= Material to process =
BEGIN

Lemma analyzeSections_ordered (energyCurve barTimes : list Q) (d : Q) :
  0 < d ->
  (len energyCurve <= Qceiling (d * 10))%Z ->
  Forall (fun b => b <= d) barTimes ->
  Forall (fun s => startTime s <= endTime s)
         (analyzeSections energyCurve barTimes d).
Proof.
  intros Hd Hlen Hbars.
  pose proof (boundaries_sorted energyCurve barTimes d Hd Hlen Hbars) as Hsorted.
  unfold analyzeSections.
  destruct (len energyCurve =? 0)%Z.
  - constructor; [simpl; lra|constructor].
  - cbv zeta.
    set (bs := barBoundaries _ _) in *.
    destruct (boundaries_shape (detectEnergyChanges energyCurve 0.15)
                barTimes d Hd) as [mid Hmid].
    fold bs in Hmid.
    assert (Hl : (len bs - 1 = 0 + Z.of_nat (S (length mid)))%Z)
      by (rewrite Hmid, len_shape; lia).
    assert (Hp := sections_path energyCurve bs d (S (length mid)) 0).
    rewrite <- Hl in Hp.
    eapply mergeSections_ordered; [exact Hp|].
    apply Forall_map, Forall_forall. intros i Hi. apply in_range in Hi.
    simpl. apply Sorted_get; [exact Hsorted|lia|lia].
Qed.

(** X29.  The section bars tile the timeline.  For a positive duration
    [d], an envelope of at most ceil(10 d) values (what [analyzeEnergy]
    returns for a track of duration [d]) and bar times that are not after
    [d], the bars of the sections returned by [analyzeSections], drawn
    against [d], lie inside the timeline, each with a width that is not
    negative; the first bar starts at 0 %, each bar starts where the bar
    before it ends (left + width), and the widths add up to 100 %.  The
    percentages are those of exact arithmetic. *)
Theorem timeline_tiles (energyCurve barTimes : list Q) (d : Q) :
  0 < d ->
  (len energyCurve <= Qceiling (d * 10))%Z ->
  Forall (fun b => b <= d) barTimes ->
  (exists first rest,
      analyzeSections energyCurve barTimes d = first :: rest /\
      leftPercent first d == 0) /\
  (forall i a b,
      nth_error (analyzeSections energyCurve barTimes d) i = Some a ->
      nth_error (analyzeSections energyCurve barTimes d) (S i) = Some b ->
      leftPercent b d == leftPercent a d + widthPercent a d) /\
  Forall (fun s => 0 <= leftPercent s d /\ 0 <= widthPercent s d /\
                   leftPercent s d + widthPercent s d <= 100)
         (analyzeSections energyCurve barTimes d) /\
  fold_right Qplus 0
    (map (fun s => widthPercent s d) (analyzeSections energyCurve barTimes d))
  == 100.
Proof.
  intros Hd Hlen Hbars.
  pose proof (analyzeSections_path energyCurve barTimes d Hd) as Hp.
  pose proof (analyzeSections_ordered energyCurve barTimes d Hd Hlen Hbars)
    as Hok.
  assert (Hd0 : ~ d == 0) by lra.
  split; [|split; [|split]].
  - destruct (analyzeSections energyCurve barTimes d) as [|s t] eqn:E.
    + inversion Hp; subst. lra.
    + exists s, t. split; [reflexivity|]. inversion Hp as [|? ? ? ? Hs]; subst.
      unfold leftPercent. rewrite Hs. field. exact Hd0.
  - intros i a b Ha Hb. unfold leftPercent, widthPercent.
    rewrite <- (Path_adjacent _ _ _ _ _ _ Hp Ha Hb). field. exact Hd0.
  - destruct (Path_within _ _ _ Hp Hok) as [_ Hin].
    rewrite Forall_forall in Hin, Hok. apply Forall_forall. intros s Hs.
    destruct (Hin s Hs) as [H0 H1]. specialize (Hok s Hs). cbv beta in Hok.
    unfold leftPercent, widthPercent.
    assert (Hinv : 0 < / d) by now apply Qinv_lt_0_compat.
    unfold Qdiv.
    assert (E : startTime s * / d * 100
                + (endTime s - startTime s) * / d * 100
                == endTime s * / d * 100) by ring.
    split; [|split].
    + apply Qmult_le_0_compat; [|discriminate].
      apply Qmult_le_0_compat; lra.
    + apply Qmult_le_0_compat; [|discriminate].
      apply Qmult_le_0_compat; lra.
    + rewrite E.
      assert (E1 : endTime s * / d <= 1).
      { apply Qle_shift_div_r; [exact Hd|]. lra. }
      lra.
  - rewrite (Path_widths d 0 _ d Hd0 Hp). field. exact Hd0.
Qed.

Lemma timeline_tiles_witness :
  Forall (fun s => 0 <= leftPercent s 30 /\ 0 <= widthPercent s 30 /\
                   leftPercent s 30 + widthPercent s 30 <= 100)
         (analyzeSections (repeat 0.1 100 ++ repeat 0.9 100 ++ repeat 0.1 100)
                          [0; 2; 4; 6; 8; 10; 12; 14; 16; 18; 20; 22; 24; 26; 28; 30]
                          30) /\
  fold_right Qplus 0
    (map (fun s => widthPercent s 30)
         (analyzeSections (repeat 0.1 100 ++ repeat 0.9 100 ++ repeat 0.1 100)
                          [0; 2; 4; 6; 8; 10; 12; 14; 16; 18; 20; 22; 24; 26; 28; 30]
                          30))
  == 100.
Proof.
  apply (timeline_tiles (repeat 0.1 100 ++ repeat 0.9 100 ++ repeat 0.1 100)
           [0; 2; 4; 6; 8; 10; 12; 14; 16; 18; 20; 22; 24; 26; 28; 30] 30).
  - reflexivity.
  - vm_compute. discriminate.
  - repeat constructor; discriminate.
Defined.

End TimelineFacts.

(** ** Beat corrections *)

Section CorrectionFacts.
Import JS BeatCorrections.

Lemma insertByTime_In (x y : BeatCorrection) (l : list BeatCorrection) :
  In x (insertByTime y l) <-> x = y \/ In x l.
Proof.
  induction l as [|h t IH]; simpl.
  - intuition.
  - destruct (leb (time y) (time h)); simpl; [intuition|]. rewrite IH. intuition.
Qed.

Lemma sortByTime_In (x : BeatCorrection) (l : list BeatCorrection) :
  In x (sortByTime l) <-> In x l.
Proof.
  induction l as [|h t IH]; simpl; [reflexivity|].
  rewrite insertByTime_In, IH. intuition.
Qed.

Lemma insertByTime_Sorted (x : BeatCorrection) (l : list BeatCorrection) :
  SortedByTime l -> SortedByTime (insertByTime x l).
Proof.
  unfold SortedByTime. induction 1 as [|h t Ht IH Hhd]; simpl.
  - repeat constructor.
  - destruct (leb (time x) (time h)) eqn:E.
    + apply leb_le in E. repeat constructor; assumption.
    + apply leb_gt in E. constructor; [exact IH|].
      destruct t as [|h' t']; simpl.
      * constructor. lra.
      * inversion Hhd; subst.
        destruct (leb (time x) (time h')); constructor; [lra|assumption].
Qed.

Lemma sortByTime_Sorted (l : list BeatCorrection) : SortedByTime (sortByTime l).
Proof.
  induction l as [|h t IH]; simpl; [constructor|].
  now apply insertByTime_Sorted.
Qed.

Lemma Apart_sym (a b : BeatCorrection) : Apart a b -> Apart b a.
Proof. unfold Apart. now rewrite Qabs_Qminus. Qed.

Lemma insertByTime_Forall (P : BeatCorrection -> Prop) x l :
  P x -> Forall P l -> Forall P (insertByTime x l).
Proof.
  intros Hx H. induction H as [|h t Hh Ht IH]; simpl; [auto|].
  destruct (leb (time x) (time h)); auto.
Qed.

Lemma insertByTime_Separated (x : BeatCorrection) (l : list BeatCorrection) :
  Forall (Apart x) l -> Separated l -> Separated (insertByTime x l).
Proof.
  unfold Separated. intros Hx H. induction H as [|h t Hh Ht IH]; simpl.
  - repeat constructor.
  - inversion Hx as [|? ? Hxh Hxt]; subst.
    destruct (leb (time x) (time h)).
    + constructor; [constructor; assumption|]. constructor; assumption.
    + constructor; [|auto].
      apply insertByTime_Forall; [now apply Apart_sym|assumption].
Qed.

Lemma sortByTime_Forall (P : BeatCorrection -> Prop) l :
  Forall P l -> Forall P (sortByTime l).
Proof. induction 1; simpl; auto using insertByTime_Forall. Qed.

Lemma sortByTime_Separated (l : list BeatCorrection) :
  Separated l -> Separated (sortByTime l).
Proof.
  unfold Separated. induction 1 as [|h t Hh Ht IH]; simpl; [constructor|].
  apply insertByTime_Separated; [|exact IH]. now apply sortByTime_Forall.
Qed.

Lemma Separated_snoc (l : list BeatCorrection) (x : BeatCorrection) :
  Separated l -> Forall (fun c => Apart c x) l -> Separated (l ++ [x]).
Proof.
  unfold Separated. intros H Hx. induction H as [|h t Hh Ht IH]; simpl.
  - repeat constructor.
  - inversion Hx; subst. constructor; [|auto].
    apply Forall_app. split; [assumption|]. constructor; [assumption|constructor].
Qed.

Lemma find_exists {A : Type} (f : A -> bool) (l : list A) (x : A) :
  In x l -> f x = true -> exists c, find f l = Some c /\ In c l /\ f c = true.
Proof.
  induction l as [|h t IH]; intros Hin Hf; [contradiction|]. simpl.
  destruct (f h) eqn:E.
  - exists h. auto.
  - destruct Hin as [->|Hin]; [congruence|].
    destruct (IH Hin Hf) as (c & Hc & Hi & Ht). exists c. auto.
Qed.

END
BEGIN

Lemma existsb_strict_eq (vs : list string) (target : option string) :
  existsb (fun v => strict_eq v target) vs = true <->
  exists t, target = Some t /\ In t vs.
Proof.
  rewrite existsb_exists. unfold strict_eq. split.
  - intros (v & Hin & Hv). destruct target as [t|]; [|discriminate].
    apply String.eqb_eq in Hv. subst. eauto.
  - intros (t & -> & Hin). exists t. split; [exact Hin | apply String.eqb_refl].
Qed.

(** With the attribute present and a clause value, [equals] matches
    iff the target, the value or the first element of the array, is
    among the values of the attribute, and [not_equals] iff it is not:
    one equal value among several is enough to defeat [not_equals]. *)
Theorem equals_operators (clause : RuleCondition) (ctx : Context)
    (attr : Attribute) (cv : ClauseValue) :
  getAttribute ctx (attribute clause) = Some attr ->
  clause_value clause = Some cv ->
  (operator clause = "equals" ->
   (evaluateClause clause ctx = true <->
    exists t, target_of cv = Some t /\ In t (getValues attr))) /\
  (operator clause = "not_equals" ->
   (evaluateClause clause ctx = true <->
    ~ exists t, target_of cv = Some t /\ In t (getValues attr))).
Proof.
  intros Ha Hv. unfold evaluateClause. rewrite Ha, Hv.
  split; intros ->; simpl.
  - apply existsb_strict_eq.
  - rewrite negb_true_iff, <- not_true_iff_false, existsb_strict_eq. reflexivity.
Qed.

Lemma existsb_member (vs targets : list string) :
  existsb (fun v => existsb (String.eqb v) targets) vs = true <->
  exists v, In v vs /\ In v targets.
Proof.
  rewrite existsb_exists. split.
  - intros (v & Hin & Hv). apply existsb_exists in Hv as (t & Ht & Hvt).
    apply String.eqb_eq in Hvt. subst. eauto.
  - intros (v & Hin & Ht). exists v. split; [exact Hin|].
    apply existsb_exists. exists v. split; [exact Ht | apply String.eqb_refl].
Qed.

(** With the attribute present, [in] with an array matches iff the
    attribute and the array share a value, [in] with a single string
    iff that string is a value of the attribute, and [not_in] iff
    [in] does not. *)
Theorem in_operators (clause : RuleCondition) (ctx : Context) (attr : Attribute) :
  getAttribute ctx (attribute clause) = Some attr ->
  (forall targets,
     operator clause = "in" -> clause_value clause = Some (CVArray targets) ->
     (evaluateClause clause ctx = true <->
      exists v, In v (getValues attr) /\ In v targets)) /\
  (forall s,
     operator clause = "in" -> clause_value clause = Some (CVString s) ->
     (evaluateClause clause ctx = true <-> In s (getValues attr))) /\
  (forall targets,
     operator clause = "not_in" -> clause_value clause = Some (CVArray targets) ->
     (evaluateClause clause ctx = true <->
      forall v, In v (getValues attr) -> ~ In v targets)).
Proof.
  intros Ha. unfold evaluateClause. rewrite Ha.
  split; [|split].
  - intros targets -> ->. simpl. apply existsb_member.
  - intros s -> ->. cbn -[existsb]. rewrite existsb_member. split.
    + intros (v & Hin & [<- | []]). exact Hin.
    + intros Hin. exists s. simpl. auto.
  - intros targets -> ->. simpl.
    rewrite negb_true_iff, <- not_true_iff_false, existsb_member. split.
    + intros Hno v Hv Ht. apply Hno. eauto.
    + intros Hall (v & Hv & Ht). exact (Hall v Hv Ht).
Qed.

END

= Activity =
Above are the records; copy exactly the lines from the line with "unfold Separated. intros Hx" through the line with "- destruct Hin as [->|Hin]; [congruence|].", both included.

= Written solution =
  unfold Separated. intros Hx H. induction H as [|h t Hh Ht IH]; simpl.
  - repeat constructor.
  - inversion Hx as [|? ? Hxh Hxt]; subst.
    destruct (leb (time x) (time h)).
    + constructor; [constructor; assumption|]. constructor; assumption.
    + constructor; [|auto].
      apply insertByTime_Forall; [now apply Apart_sym|assumption].
Qed.

Lemma sortByTime_Forall (P : BeatCorrection -> Prop) l :
  Forall P l -> Forall P (sortByTime l).
Proof. induction 1; simpl; auto using insertByTime_Forall. Qed.

Lemma sortByTime_Separated (l : list BeatCorrection) :
  Separated l -> Separated (sortByTime l).
Proof.
  unfold Separated. induction 1 as [|h t Hh Ht IH]; simpl; [constructor|].
  apply insertByTime_Separated; [|exact IH]. now apply sortByTime_Forall.
Qed.

Lemma Separated_snoc (l : list BeatCorrection) (x : BeatCorrection) :
  Separated l -> Forall (fun c => Apart c x) l -> Separated (l ++ [x]).
Proof.
  unfold Separated. intros H Hx. induction H as [|h t Hh Ht IH]; simpl.
  - repeat constructor.
  - inversion Hx; subst. constructor; [|auto].
    apply Forall_app. split; [assumption|]. constructor; [assumption|constructor].
Qed.

Lemma find_exists {A : Type} (f : A -> bool) (l : list A) (x : A) :
  In x l -> f x = true -> exists c, find f l = Some c /\ In c l /\ f c = true.
Proof.
  induction l as [|h t IH]; intros Hin Hf; [contradiction|]. simpl.
  destruct (f h) eqn:E.
  - exists h. auto.
  - destruct Hin as [->|Hin]; [congruence|].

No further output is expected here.